DATASET EXCERPTS:
++++++++++

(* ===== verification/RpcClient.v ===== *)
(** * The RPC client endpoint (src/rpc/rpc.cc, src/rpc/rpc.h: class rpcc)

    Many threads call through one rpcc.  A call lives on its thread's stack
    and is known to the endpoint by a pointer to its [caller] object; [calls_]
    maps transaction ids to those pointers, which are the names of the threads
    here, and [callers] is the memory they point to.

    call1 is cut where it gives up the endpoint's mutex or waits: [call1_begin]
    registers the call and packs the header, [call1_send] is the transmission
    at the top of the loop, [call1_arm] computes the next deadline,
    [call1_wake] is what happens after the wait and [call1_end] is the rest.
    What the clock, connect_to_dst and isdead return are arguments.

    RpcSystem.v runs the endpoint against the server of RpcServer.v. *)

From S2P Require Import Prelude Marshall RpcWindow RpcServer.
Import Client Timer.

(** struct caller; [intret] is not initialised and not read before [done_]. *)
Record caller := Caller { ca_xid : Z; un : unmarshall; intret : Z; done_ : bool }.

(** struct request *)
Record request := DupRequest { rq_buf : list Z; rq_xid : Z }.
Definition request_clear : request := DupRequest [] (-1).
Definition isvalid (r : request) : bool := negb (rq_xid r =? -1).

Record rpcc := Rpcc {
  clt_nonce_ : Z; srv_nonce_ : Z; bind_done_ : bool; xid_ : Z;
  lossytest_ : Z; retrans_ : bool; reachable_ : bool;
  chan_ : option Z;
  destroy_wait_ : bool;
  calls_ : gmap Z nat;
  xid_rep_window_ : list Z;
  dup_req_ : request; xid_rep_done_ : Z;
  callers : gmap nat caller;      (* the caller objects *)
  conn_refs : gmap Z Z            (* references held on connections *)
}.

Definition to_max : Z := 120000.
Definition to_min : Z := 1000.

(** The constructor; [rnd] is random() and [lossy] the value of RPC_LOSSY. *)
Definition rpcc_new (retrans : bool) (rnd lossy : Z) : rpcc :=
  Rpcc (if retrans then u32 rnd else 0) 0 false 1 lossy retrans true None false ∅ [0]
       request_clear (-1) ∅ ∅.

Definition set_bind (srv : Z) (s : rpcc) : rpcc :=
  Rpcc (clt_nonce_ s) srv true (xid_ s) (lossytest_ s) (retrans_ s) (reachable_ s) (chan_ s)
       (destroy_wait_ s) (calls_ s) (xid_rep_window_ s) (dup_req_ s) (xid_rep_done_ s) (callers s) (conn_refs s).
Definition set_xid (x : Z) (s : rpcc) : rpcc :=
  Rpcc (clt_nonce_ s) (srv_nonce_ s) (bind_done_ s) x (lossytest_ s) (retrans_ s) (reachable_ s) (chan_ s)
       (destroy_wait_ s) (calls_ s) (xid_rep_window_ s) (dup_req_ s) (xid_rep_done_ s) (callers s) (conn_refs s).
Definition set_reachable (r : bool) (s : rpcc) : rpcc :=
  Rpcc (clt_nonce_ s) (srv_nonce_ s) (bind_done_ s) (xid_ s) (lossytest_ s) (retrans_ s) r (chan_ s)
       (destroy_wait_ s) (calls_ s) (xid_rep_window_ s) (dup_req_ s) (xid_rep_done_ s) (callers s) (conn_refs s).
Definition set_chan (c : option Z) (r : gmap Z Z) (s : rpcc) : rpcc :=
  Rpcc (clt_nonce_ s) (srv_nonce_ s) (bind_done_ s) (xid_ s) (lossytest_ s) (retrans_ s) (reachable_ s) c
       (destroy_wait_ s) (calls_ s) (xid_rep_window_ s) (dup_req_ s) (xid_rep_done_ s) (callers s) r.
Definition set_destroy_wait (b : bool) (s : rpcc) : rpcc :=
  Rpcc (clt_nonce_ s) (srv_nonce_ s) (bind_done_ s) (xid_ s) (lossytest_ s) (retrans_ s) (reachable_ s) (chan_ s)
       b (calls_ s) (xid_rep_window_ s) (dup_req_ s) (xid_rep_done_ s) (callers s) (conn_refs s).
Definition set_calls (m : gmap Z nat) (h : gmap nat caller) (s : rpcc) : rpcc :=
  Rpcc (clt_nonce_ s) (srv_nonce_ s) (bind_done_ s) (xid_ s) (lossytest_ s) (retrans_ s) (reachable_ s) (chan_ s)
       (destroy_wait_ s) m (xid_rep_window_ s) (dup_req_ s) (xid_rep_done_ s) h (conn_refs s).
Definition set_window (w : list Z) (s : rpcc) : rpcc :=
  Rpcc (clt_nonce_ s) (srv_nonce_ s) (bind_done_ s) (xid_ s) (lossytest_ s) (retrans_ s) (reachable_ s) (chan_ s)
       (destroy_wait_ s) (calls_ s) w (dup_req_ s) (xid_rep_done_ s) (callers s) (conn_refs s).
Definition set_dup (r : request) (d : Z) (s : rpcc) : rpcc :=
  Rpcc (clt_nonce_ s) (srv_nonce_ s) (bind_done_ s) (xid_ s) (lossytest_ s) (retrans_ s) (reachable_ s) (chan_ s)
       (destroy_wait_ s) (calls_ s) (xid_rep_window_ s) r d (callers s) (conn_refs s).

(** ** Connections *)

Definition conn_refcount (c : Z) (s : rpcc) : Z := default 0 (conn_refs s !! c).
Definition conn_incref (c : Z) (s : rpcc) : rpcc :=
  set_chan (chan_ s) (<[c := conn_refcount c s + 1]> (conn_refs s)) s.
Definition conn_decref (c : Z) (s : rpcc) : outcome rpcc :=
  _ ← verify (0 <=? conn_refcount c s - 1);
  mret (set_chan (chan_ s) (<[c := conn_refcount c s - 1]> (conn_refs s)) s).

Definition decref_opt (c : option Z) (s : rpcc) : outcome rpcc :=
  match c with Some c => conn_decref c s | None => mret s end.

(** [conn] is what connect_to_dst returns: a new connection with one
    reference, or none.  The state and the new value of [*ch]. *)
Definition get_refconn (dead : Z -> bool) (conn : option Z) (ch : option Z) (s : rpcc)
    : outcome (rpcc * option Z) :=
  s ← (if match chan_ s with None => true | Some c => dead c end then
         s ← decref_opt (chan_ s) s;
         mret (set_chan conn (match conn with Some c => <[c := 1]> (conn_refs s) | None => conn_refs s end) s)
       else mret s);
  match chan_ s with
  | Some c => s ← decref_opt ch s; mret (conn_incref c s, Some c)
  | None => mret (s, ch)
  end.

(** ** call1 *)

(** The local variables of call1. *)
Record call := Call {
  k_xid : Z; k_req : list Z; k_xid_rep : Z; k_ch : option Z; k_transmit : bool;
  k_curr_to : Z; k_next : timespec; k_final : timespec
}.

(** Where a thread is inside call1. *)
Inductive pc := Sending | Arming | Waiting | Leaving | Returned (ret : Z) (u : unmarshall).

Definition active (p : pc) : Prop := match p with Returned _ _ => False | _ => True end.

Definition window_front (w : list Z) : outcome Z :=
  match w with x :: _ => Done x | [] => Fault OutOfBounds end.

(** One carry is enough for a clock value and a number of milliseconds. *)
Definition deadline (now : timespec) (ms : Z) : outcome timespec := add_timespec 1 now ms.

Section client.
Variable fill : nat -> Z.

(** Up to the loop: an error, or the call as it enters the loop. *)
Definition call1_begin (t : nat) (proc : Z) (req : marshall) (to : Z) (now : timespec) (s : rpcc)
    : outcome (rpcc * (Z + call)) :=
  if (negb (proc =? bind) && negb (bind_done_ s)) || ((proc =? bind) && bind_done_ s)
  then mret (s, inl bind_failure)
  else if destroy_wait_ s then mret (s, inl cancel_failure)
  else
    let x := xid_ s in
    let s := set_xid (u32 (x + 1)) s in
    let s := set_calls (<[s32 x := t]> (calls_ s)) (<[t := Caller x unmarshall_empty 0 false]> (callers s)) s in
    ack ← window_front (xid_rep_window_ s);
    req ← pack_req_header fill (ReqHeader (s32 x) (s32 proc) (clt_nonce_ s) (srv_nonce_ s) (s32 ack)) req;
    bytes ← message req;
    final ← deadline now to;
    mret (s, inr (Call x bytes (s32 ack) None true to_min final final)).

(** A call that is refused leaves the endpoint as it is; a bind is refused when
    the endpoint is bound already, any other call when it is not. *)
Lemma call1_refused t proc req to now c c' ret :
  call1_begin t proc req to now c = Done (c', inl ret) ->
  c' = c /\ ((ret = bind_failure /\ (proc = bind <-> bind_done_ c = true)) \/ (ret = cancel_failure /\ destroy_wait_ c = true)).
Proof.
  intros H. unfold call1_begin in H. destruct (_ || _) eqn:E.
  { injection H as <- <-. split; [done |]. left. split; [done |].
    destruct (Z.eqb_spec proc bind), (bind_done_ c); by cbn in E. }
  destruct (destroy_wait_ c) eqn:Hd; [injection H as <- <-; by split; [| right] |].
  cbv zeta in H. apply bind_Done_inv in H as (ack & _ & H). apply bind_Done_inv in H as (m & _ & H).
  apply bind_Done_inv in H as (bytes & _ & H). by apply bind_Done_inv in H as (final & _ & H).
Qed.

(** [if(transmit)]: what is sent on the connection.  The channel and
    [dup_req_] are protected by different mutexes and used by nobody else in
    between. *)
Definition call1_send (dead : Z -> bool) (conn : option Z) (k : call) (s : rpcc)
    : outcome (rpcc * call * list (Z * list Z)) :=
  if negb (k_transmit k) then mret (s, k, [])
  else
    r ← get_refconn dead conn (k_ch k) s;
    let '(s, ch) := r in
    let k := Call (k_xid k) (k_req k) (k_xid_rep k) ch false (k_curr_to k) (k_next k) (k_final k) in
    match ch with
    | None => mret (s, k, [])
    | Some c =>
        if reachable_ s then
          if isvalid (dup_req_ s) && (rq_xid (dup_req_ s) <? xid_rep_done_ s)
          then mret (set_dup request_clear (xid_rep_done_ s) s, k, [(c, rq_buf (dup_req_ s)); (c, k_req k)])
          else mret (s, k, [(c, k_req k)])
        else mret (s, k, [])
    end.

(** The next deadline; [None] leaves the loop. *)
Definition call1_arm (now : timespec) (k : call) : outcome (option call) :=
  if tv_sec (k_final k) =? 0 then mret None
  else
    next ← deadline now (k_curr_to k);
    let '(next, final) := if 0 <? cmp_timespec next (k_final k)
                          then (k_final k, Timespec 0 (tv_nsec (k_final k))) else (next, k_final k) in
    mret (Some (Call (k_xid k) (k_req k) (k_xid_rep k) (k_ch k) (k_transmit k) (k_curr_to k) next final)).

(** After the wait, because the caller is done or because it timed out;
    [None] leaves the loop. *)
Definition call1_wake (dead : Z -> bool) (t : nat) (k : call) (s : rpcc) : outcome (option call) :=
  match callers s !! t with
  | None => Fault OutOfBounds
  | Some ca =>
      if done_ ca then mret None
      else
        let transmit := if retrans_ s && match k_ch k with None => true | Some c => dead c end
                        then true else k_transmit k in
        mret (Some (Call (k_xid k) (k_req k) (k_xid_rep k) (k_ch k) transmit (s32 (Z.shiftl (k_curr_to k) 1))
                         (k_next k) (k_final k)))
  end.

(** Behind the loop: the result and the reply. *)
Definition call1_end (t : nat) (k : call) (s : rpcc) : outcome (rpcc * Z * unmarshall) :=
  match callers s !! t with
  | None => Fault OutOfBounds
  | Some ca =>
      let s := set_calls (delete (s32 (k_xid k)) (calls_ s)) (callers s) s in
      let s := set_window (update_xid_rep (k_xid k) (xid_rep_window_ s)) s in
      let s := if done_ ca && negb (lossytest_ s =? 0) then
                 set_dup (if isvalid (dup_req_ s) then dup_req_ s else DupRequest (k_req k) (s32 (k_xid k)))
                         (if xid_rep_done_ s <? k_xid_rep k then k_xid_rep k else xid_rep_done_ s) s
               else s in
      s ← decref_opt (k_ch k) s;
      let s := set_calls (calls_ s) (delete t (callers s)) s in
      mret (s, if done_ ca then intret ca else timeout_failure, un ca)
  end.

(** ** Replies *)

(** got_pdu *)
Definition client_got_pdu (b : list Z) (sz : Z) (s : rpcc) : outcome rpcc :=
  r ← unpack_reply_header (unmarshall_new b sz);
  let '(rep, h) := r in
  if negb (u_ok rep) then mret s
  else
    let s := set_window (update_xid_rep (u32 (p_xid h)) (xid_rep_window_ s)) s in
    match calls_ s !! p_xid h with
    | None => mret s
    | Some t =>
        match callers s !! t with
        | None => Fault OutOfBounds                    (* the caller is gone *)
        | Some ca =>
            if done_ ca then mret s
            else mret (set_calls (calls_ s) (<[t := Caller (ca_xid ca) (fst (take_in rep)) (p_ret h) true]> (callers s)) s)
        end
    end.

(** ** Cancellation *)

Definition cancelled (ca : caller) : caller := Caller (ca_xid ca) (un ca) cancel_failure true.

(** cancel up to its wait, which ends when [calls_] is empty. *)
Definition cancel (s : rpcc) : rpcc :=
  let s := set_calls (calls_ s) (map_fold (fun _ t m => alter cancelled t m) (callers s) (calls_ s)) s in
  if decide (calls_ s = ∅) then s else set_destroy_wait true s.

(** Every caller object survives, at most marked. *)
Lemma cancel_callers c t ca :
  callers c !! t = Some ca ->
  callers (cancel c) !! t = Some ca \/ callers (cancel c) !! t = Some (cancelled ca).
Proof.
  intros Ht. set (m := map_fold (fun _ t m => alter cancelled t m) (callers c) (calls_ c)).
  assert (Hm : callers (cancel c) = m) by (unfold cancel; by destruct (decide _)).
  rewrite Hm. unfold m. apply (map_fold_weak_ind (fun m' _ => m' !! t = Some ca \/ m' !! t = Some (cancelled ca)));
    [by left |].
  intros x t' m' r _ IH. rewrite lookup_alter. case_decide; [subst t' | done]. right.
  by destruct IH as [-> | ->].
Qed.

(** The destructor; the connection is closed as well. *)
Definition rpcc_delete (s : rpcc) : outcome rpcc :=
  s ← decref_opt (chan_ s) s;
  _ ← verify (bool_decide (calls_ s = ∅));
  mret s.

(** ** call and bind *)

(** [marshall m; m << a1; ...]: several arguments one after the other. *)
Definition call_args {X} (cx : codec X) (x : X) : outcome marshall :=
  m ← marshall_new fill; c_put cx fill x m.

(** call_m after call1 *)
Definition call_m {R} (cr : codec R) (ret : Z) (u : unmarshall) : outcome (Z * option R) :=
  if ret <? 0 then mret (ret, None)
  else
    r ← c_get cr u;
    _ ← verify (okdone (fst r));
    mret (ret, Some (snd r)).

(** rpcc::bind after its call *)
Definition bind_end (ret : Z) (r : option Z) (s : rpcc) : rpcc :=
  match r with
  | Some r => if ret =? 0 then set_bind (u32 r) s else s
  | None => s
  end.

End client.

++++++++++

WHAT IS NEEDED:
Begin at the line above that has "let '(next, final)" and stop after the line that has "then true else", copying each line exactly and adding nothing else.

SOLUTION FOR THIS TASK:
    let '(next, final) := if 0 <? cmp_timespec next (k_final k)
                          then (k_final k, Timespec 0 (tv_nsec (k_final k))) else (next, k_final k) in
    mret (Some (Call (k_xid k) (k_req k) (k_xid_rep k) (k_ch k) (k_transmit k) (k_curr_to k) next final)).

(** After the wait, because the caller is done or because it timed out;
    [None] leaves the loop. *)
Definition call1_wake (dead : Z -> bool) (t : nat) (k : call) (s : rpcc) : outcome (option call) :=
  match callers s !! t with
  | None => Fault OutOfBounds
  | Some ca =>
      if done_ ca then mret None
      else
        let transmit := if retrans_ s && match k_ch k with None => true | Some c => dead c end
                        then true else k_transmit k in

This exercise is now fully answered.